Below is a listing. Set down exactly the lines from the one containing "Conventions of the embedding." through the one containing "the matcher adds", both ends included, and leave out the rest.

::::::::

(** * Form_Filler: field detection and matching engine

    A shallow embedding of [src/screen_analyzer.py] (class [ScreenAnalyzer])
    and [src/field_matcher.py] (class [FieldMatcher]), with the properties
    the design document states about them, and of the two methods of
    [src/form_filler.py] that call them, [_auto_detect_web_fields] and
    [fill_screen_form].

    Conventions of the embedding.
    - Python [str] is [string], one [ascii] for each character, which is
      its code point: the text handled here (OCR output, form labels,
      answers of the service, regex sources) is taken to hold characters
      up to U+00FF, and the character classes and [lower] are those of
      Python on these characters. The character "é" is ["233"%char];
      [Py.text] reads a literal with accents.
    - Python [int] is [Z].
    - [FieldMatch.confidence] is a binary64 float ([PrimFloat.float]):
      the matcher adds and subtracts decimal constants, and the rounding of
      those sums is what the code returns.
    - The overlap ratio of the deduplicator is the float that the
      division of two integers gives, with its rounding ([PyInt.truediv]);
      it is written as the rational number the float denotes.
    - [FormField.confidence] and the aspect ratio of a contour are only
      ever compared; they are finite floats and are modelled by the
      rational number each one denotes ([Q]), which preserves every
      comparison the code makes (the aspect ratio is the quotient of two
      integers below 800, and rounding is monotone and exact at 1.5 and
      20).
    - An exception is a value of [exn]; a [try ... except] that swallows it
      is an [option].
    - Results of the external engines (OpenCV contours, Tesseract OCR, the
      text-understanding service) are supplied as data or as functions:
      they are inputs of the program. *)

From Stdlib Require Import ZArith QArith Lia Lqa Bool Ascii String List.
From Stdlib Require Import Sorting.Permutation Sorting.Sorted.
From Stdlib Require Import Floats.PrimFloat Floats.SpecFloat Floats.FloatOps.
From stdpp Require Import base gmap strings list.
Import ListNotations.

::::::::

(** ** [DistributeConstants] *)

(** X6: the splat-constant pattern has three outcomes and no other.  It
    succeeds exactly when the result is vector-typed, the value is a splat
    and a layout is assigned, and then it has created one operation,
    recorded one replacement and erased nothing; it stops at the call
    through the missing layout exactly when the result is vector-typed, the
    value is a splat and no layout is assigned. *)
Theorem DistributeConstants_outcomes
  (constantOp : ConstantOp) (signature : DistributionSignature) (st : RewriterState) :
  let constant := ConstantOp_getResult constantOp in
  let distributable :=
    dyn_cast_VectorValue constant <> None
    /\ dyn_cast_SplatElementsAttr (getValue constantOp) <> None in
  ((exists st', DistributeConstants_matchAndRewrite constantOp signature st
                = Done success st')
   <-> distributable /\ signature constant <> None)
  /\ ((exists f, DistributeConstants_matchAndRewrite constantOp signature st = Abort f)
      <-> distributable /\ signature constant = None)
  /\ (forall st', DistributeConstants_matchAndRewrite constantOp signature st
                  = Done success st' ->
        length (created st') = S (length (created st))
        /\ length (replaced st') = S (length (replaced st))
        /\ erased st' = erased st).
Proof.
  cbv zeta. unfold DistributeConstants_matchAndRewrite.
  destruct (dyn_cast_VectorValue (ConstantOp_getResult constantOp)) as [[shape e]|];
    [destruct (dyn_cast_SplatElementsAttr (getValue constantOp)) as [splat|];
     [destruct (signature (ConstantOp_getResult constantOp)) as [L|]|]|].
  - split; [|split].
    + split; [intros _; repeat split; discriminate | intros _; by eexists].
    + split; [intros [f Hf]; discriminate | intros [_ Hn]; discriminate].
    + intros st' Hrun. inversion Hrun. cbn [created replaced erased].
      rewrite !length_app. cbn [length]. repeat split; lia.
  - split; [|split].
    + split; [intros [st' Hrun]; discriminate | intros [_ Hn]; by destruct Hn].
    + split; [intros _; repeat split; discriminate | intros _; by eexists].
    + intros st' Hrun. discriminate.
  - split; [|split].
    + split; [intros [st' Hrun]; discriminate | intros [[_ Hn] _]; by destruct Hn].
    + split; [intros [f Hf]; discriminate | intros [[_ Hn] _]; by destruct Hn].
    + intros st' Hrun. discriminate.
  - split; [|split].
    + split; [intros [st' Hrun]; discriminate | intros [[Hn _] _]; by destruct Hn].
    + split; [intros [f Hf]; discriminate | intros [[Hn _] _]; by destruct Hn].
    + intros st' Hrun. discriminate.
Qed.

::::::::

ANSWER BOX:
    Conventions of the embedding.
    - Python [str] is [string], one [ascii] for each character, which is
      its code point: the text handled here (OCR output, form labels,
      answers of the service, regex sources) is taken to hold characters
      up to U+00FF, and the character classes and [lower] are those of
      Python on these characters. The character "é" is ["233"%char];
      [Py.text] reads a literal with accents.
    - Python [int] is [Z].
    - [FieldMatch.confidence] is a binary64 float ([PrimFloat.float]):
      the matcher adds and subtracts decimal constants, and the rounding of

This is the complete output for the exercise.